▶ _ASSIGNED TASK_: Every line from the start of the records below to the line containing "detail_justification : Justification.t;" should be retyped exactly, that line included, and no others.

▶ _RECORDS TO USE_:
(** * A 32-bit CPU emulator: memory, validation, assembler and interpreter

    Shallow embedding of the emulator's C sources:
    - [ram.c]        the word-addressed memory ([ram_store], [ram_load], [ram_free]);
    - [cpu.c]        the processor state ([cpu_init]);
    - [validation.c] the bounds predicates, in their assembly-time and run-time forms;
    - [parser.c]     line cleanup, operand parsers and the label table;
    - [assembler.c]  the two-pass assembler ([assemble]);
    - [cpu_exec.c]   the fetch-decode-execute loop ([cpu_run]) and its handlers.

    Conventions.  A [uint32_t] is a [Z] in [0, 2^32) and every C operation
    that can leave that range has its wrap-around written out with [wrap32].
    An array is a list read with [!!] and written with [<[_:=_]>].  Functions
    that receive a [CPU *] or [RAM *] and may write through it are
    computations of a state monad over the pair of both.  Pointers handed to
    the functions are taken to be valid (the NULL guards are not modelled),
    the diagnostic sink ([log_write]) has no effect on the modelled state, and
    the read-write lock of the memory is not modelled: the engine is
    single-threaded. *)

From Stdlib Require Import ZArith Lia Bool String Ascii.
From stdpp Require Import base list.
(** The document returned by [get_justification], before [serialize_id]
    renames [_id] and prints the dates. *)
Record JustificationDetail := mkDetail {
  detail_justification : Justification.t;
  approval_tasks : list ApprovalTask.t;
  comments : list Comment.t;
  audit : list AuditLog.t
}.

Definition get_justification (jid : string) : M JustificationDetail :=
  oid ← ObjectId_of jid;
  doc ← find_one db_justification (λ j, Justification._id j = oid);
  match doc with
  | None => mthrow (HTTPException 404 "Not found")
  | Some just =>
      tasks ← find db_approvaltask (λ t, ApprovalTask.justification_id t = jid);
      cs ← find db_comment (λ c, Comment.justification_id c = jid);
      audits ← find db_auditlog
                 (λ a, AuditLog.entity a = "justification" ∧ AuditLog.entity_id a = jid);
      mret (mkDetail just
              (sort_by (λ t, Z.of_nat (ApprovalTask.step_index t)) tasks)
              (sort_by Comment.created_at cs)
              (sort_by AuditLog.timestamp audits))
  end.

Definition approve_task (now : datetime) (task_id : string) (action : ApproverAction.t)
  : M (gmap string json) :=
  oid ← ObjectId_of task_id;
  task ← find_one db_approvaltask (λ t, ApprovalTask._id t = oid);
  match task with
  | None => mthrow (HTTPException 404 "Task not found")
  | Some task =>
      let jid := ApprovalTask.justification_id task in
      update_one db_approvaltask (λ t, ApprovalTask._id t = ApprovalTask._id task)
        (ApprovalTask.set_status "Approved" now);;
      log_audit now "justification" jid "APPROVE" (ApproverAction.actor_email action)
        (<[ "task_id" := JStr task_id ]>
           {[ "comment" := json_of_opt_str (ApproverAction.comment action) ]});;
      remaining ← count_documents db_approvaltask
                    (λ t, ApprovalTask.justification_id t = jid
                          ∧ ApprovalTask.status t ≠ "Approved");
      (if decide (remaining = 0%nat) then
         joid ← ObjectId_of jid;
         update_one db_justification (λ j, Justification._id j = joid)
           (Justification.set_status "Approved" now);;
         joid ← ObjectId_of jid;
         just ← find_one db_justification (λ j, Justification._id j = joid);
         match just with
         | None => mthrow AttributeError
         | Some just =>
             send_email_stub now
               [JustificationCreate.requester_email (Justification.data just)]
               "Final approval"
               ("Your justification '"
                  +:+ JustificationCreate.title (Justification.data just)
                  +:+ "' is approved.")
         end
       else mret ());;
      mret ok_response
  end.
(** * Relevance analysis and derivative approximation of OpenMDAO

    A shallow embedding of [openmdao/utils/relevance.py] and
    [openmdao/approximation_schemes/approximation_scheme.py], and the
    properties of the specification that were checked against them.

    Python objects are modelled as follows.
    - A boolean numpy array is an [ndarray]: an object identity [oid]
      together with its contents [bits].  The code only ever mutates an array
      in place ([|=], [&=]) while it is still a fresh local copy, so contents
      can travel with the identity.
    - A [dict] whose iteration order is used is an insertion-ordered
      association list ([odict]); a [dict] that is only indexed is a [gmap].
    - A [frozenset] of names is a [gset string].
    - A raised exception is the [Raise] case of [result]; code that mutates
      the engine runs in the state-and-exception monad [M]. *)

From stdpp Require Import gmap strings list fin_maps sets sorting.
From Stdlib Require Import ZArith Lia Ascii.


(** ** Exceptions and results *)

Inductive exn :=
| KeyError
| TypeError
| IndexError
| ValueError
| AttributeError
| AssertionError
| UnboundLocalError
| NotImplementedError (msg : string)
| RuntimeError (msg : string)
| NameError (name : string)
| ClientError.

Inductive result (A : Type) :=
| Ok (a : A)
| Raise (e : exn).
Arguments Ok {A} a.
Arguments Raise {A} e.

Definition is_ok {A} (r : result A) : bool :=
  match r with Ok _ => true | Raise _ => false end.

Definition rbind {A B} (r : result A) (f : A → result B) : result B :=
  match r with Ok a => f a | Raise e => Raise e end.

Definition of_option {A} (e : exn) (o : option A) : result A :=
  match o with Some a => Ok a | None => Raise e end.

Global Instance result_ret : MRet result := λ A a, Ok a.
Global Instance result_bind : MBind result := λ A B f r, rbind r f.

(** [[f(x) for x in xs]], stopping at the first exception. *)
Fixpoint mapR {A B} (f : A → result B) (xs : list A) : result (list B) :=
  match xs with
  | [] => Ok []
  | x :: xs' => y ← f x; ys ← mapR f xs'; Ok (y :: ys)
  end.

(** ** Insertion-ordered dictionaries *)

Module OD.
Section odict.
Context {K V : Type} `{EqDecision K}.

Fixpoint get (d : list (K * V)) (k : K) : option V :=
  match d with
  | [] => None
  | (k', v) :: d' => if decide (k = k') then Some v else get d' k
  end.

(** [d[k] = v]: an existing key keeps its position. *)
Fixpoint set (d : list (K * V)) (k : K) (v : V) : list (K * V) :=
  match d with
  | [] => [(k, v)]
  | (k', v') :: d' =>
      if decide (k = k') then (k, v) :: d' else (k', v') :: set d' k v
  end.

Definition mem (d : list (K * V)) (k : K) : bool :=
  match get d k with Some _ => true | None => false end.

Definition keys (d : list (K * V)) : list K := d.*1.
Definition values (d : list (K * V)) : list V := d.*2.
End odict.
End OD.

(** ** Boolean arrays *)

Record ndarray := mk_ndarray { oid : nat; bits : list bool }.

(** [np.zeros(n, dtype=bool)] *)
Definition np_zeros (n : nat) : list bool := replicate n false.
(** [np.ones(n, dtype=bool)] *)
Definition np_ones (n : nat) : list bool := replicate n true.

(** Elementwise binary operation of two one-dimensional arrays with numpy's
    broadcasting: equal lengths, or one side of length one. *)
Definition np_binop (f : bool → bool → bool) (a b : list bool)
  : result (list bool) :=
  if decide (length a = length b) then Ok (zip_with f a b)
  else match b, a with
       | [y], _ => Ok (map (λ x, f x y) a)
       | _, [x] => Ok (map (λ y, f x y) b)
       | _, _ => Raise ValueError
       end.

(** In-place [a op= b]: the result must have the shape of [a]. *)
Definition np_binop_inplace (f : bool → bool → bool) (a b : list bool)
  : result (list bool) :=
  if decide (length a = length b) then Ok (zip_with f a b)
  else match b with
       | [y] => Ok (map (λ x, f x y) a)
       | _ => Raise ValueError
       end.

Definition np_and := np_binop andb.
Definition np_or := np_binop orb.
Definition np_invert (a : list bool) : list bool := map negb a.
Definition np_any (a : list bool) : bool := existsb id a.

▶ _FINISHED EXERCISE_:
(** * A 32-bit CPU emulator: memory, validation, assembler and interpreter

    Shallow embedding of the emulator's C sources:
    - [ram.c]        the word-addressed memory ([ram_store], [ram_load], [ram_free]);
    - [cpu.c]        the processor state ([cpu_init]);
    - [validation.c] the bounds predicates, in their assembly-time and run-time forms;
    - [parser.c]     line cleanup, operand parsers and the label table;
    - [assembler.c]  the two-pass assembler ([assemble]);
    - [cpu_exec.c]   the fetch-decode-execute loop ([cpu_run]) and its handlers.

    Conventions.  A [uint32_t] is a [Z] in [0, 2^32) and every C operation
    that can leave that range has its wrap-around written out with [wrap32].
    An array is a list read with [!!] and written with [<[_:=_]>].  Functions
    that receive a [CPU *] or [RAM *] and may write through it are
    computations of a state monad over the pair of both.  Pointers handed to
    the functions are taken to be valid (the NULL guards are not modelled),
    the diagnostic sink ([log_write]) has no effect on the modelled state, and
    the read-write lock of the memory is not modelled: the engine is
    single-threaded. *)

From Stdlib Require Import ZArith Lia Bool String Ascii.
From stdpp Require Import base list.
(** The document returned by [get_justification], before [serialize_id]
    renames [_id] and prints the dates. *)
Record JustificationDetail := mkDetail {
  detail_justification : Justification.t;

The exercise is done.